The biggest objection to no chill brewing I have heard so far was that the extended content time of the hops with the wort will create off flavors and add IBUs. When I boil my wort I usually put the hops in a straining bag so I won't have to filter it later. Does removing the begs after the boil, and then let it cool naturally negates the aforementioned effect?

  • No,you want to remove the Hopps after the boil.Also you Hopps you use for aroma you will take out at the same time. Hope this helps Commented Aug 8, 2018 at 1:48

2 Answers 2


No chill, slow chill = more IBU from late hop additions

No chill concerns for hops is late additions will continue to isomerize until below 175°F.

Removing the hops will help, but any alpha acids already released in the wort will continue to isomerize.

Some recent studies show that 175°F isn't like a switch, but temperature and time follow a curve for alpha acid to iso-alpha acid conversion. Even as low as 145°F has 5-10% conversion over 30-60 minutes.

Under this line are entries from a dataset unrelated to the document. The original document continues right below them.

(* ===== verification/TradingSafety.v ===== *)
(** The trading client never has two orders on one side of an instrument, and never exceeds its
    position limit.

    [safe] is the invariant of the order manager, the engine's core, the responses on their way and
    the orders open at the exchange; every step of TradingProtocol preserves it. *)
From S2P Require Export TradingProtocol.

(** ** The invariant *)
Abbreviation requests_of c := (contents MEClientRequest_default (outgoing_ogw_requests_ c)).
Definition req_ok (r : MEClientRequest) : Prop :=
  req_type_ r = ClientRequestType_NEW → ticker_ok (req_ticker_id_ r) ∧ side_ok (req_side_ r).
Definition resp_ok (r : MEClientResponse) : Prop :=
  (ticker_ok (resp_ticker_id_ r) ∧ side_ok (resp_side_ r)) ∨
  resp_type_ r = ClientResponseType_CANCEL_REJECTED.
Definition open_ok (o : open_order) : Prop := ticker_ok (oo_ticker o) ∧ side_ok (oo_side o).

Definition position_at (t : Z) (c : EngineCore) : option Z :=
  position_ <$> ticker_position_ (position_keeper_ c) !! Z.to_nat t.
Definition outstanding_at (t : Z) (s : Side) (om : OrderManager) : Z :=
  default 0 (outstanding <$> om_lookup (t, sideToIndex s) om).
(** The position stays within [lim] whatever part of the outstanding orders is executed. *)
Definition position_ok (lim t : Z) (om : OrderManager) (c : EngineCore) : Prop :=
  ∃ p, position_at t c = Some p ∧
    p + outstanding_at t Side_BUY om ≤ lim ∧ - lim ≤ p - outstanding_at t Side_SELL om.

Definition cfg_ok (cfg : list TradeEngineCfg) : Prop :=
  length cfg = Z.to_nat ME_MAX_TICKERS ∧
  Forall (λ c, 0 ≤ clip_ c ∧ 0 ≤ max_position_ (risk_cfg_ c) < 2 ^ 31 ∧
               max_order_size_ (risk_cfg_ c) < 2 ^ 31) cfg.
Definition limit_of (cfg : list TradeEngineCfg) (t : Z) : Z :=
  default 0 ((λ c, max_position_ (risk_cfg_ c)) <$> cfg !! Z.to_nat t).

Record safe (cfg : list TradeEngineCfg) (X : list open_order) (rs : list MEClientResponse)
    (om : OrderManager) (c : EngineCore) : Prop := {
  safe_queue : queue_wf (outgoing_ogw_requests_ c);
  safe_slots t s :
    ticker_ok t → side_ok s → slot_ok om (requests_of c) rs X t s;
  safe_positions t : ticker_ok t → position_ok (limit_of cfg t) t om c;
  safe_risk : risk_manager_ c = RiskManager_new cfg;
  safe_requests : Forall req_ok (requests_of c);
  safe_responses : Forall resp_ok rs;
  safe_open : Forall open_ok X;
  safe_length : Z.of_nat (length (ticker_side_order_ om)) = ME_MAX_TICKERS;
}.

Lemma limit_of_ok cfg t :
  cfg_ok cfg → 0 ≤ limit_of cfg t < 2 ^ 31.
Proof.
  intros [_ H]. unfold limit_of. destruct (cfg !! Z.to_nat t) as [c|] eqn:E; simpl; [|lia].
  by apply (Forall_lookup_1 _ _ _ _ H) in E as (_ & ? & _).
Qed.
Lemma sideToIndex_inj s s' :
  side_ok s → side_ok s' → Z.to_nat (sideToIndex s) = Z.to_nat (sideToIndex s') → s = s'.
Proof. by intros [-> | ->] [-> | ->]. Qed.
Lemma om_alter_length p f om :
  length (ticker_side_order_ (om_alter p f om)) = length (ticker_side_order_ om).
Proof. apply length_alter. Qed.
Lemma om_lookup_bound t i o om :
  0 ≤ t → om_lookup (t, i) om = Some o → t < Z.of_nat (length (ticker_side_order_ om)).
Proof.
  unfold om_lookup. cbn [fst]. destruct (_ !! Z.to_nat t) as [os|] eqn:E; [|done]. intros Ht _.
  apply lookup_lt_Some in E. lia.
Qed.
Lemma om_lookup_slot t s t' s' f om :
  ticker_ok t → side_ok s → ticker_ok t' → side_ok s' →
  om_lookup (t', sideToIndex s') (om_alter (t, sideToIndex s) f om) =
    if decide (t' = t ∧ s' = s) then f <$> om_lookup (t', sideToIndex s') om
    else om_lookup (t', sideToIndex s') om.
Proof.
  unfold ticker_ok. intros Ht Hs Ht' Hs'. rewrite om_lookup_alter. cbn [fst snd].
  destruct (decide (t' = t ∧ s' = s)) as [[-> ->]|Hne]; [by rewrite decide_True|].
  rewrite decide_False; [done|]. intros [E1 E2]. apply Hne.
  split; [lia|by apply sideToIndex_inj].
Qed.
Lemma outstanding_slot t s t' s' f om :
  ticker_ok t → side_ok s → ticker_ok t' → side_ok s' →
  outstanding_at t' s' (om_alter (t, sideToIndex s) f om) =
    if decide (t' = t ∧ s' = s)
    then default 0 (outstanding ∘ f <$> om_lookup (t', sideToIndex s') om)
    else outstanding_at t' s' om.
Proof.
  intros. unfold outstanding_at. rewrite om_lookup_slot by done.
  case_decide; [|done]. by rewrite option_fmap_compose.
Qed.
Lemma slot_outstanding om reqs rs X t s :
  slot_ok om reqs rs X t s → 0 ≤ outstanding_at t s om.
Proof.
  intros (o & st & Ho & _ & Hf). unfold outstanding_at. rewrite Ho. by eapply flow_outstanding.
Qed.

(** ** The exchange's steps *)
Lemma safe_serve cfg X X' r q a rs om c :
  safe cfg X rs om c →
  pop MEClientRequest_default (outgoing_ogw_requests_ c) = Ok (Some r, q) → serves r X X' a →
  safe cfg X' (rs ++ [a]) om (set_ogw_requests q c).
Proof.
  intros [Hq Hs Hp Hr Hreq Hresp Hop Hlen] Hpop Hserve.
  apply pop_some in Hpop as [Hwf Hc]; [|done].
  rewrite Hc in Hreq. apply Forall_cons in Hreq as [Hrok Hreq].
  assert (resp_ok a ∧ Forall open_ok X') as [Ha HX'].
  { inversion Hserve; subst.
    - destruct Hrok as [? ?]; [done|]. split; [by left|]. apply Forall_app. split; [done|].
      unfold opened. destruct (_ =? _); [constructor|]. by apply Forall_singleton.
    - apply Forall_app in Hop as [H1 [H2 H3]%Forall_cons]. split; [by left|]. by apply Forall_app.
    - split; [by right|done]. }
  split; try done.
  - intros t s Ht Hside. specialize (Hs t s Ht Hside). rewrite Hc in Hs. by eapply slot_ok_serve.
  - apply Forall_app. by rewrite Forall_singleton.
Qed.
Lemma safe_fill cfg X X' a rs om c :
  safe cfg X rs om c → fills X X' a → safe cfg X' (rs ++ [a]) om c.
Proof.
  intros [Hq Hs Hp Hr Hreq Hresp Hop Hlen] Hfill.
  assert (resp_ok a ∧ Forall open_ok X') as [Ha HX'].
  { inversion Hfill; subst. apply Forall_app in Hop as [H1 [H2 H3]%Forall_cons].
    split; [by left|]. apply Forall_app. split; [done|]. apply Forall_app. split; [|done].
    unfold remaining. destruct (_ =? _); [constructor|]. by apply Forall_singleton. }
  split; try done.
  - intros t s Ht Hside. eapply slot_ok_fill; [by apply Hs|done].
  - apply Forall_app. by rewrite Forall_singleton.
Qed.

(** ** A response *)
Lemma received_rejected r om :
  resp_type_ r = ClientResponseType_CANCEL_REJECTED → om_alter (resp_slot r) (received r) om = om.
Proof.
  intros E. rewrite <- (om_alter_id (resp_slot r) om) at 2. apply om_alter_ext.
  intros o _. unfold received. by rewrite E.
Qed.
Lemma slot_ok_receive r om reqs rs X t s :
  resp_ok r → ticker_ok t → side_ok s → slot_ok om reqs (r :: rs) X t s →
  slot_ok (om_alter (resp_slot r) (received r) om) reqs rs X t s.
Proof.
  intros Hr Ht Hs (o & st & Ho & Hx & Hf). destruct (decide (resp_on t s r)) as [[<- <-]|Hne].
  - rewrite filter_cons_True in Hf by done. exists (received r o), st.
    split_and!; [|done|by apply flow_receive].
    unfold resp_slot. by rewrite om_lookup_slot, decide_True, Ho by done.
  - rewrite filter_cons_False in Hf by done. exists o, st. split_and!; [|done|done].
    destruct Hr as [[Hrt Hrs]|Hr]; [|by rewrite received_rejected].
    unfold resp_slot. rewrite om_lookup_slot, decide_False; try done. unfold resp_on in Hne. naive_solver.
Qed.
(** The quantity a response executes on one side of an instrument. *)
Definition executed (t : Z) (s : Side) (r : MEClientResponse) : Z :=
  if decide (resp_type_ r = ClientResponseType_FILLED ∧ resp_on t s r) then resp_exec_qty_ r else 0.
Lemma receive_outstanding r om reqs rs X t s :
  resp_ok r → ticker_ok t → side_ok s → slot_ok om reqs (r :: rs) X t s →
  0 ≤ executed t s r ≤ outstanding_at t s om ∧
  outstanding_at t s (om_alter (resp_slot r) (received r) om) ≤ outstanding_at t s om - executed t s r.
Proof.
  intros Hr Ht Hs Hslot. pose proof (slot_outstanding _ _ _ _ _ _ Hslot) as Hpos.
  destruct Hslot as (o & st & Ho & Hx & Hf). unfold executed. destruct (decide (resp_on t s r)) as [Hon|Hne].
  - rewrite filter_cons_True in Hf by done. apply flow_receive in Hf as [_ Hf].
    assert (outstanding_at t s (om_alter (resp_slot r) (received r) om) = outstanding (received r o)) as ->.
    { destruct Hon as [<- <-]. unfold resp_slot. by rewrite outstanding_slot, decide_True, Ho by done. }
    unfold outstanding_at in *. rewrite Ho in *. simpl in *.
    destruct (resp_type_ r); case_decide as E; try lia; destruct E as [E ?]; try done.
  - case_decide; [tauto|]. destruct Hr as [[Hrt Hrs]|Hr].
    + unfold resp_slot. rewrite outstanding_slot by done.
      rewrite decide_False; [lia|]. unfold resp_on in Hne. naive_solver.
    + rewrite received_rejected by done. lia.
Qed.

(** What a fill does to the engine's core. *)
Record filled (r : MEClientResponse) (c c' : EngineCore) : Prop := {
  filled_queue : outgoing_ogw_requests_ c' = outgoing_ogw_requests_ c;
  filled_risk : risk_manager_ c' = risk_manager_ c;
  filled_position t :
    position_at t c' =
      (if decide (Z.to_nat t = Z.to_nat (resp_ticker_id_ r))
       then λ p, i32 (p + u32 (resp_exec_qty_ r * sideToValue (resp_side_ r))) else id) <$> position_at t c;
}.
Lemma wlp_on_position t m pk (Φ : PositionKeeper → Prop) :
  (∀ p, ticker_position_ pk !! Z.to_nat t = Some p →
        wlp m p (λ _ p', Φ (MkPositionKeeper (<[Z.to_nat t := p']> (ticker_position_ pk))))) →
  wlp (on_position t m) pk (λ _ pk', Φ pk').
Proof.
  intros H. unfold on_position. apply wlp_bind, wlp_gets.
  destruct (_ !! _) as [p|] eqn:Hp; [|apply wlp_raise].
  apply wlp_bind, wlp_of_res. intros [[] p'] E. by eapply wlp_modify, H.
Qed.
Lemma addFill_filled r c :
  wlp (PositionKeeper_addFill r) (position_keeper_ c)
    (λ _ pk, filled r c (set_position_keeper pk c)).
Proof.
  apply wlp_on_position. intros p Hp. eapply wlp_mono; [apply addFill_holding|].
  intros [] p' [= Hpos _]. split; try done. intros t. unfold position_at. simpl.
  case_decide as E.
  - rewrite E, Hp, list_lookup_insert_eq by (by eapply lookup_lt_Some). simpl. by rewrite Hpos.
  - rewrite list_lookup_insert_ne by congruence. by rewrite option_fmap_id.
Qed.
Lemma i32_add_u32 p z : - 2 ^ 31 ≤ p + z < 2 ^ 31 → i32 (p + u32 z) = p + z.
Proof.
  intros H. rewrite <- (swrap_id 32 (p + z)) by lia. unfold i32, swrap, u32, wrap.
  rewrite <- (Zplus_mod_idemp_l (p + z mod _)), Zplus_mod_idemp_r, Zplus_mod_idemp_l. done.
Qed.
(** A response that fills changes the position, any other leaves the core alone. *)
Definition settled (r : MEClientResponse) (c c' : EngineCore) : Prop :=
  match resp_type_ r with ClientResponseType_FILLED => filled r c c' | _ => c' = c end.
Lemma settled_spec r c c' :
  settled r c c' →
  (resp_type_ r = ClientResponseType_FILLED ∧ filled r c c') ∨
  (resp_type_ r ≠ ClientResponseType_FILLED ∧ c' = c).
Proof. unfold settled. destruct (resp_type_ r); auto. Qed.

Lemma settled_position r t c c' p :
  resp_ok r → ticker_ok t → settled r c c' → - 2 ^ 31 ≤ p < 2 ^ 31 → position_at t c = Some p →
  position_at t c' = Some (i32 (p + u32 (executed t Side_BUY r - executed t Side_SELL r))).
Proof.
  intros Hr Ht Hc Hp Hpos. unfold executed.
  assert (i32 (p + u32 (0 - 0)) = p) as Hid by (rewrite i32_add_u32; lia).
  apply settled_spec in Hc as [[Hf [_ _ Hc]]|[Hf ->]].
  - rewrite Hc, Hpos. destruct Hr as [[Hrt Hrs]|Hr]; [|congruence].
    destruct (decide (t = resp_ticker_id_ r)) as [E|E].
    + rewrite decide_True by congruence. simpl. do 2 f_equal. f_equal.
      destruct Hrs as [Hside|Hside]; rewrite Hside; simpl.
      * rewrite decide_True, decide_False; [f_equal; lia|intros (_ & _ & ?); congruence|by split_and!].
      * rewrite decide_False, decide_True; [f_equal; lia|by split_and!|intros (_ & _ & ?); congruence].
    + unfold ticker_ok in *. rewrite !decide_False; [by rewrite Hid|unfold resp_on; naive_solver..|lia].
  - rewrite !decide_False by naive_solver. by rewrite Hid.
Qed.
Lemma position_ok_receive lim r om reqs rs X t c c' :
  0 ≤ lim < 2 ^ 31 → resp_ok r → ticker_ok t →
  (∀ s, side_ok s → slot_ok om reqs (r :: rs) X t s) → settled r c c' → position_ok lim t om c →
  position_ok lim t (om_alter (resp_slot r) (received r) om) c'.
Proof.
  intros Hlim Hr Ht Hs Hc (p & Hp & Hb & Ha).
  pose proof side_ok_buy as Hbuy. pose proof side_ok_sell as Hsell.
  pose proof (receive_outstanding r om reqs rs X t _ Hr Ht Hbuy (Hs _ Hbuy)) as Hob.
  pose proof (receive_outstanding r om reqs rs X t _ Hr Ht Hsell (Hs _ Hsell)) as Hoa.
  eexists. split; [apply (settled_position r t c c' p); [done..|lia|done]|].
  rewrite i32_add_u32 by lia. lia.
Qed.
Lemma safe_receive cfg X r rs om c c' :
  cfg_ok cfg → safe cfg X (r :: rs) om c → settled r c c' →
  safe cfg X rs (om_alter (resp_slot r) (received r) om) c'.
Proof.
  intros Hcfg [Hq Hs Hp Hr Hreq [Hresp Hresps]%Forall_cons Hop Hlen] Hc.
  assert (outgoing_ogw_requests_ c' = outgoing_ogw_requests_ c ∧ risk_manager_ c' = risk_manager_ c)
    as [Eq Er] by (apply settled_spec in Hc as [[_ []]|[_ ->]]; done).
  split; rewrite ?Eq, ?Er; try (done || by rewrite om_alter_length).
  - intros t s Ht Hside. apply slot_ok_receive; auto.
  - intros t Ht. eapply position_ok_receive; eauto using limit_of_ok.
Qed.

Any hop additions boiled for 45min or more would already be fully converted and not effected by a slow chill.

No chill or slow chill isn't for all beer styles.

Example: Consider this hypothetical recipe with same AA hops for both bitter and aroma additions. Target IBU 80, 5oz boil addition, 5oz flame out. When chilled quick reaches 80 IBU. When chilled slow taking more than 10 hours to reach below 145°F could reach 160 IBU.


You should be fine.

I always boil the hops normally (without a bag), then filter the boiling hot wort through cheese cloth to get the hops and protein out. After that the still very hot wort goes in a closed fermenting bucket and stays on the counter over night to get to pitching temperatures.

This works fine, but don't try to let unfermented wort sit for a couple of days; chances are too big to catch a contamination.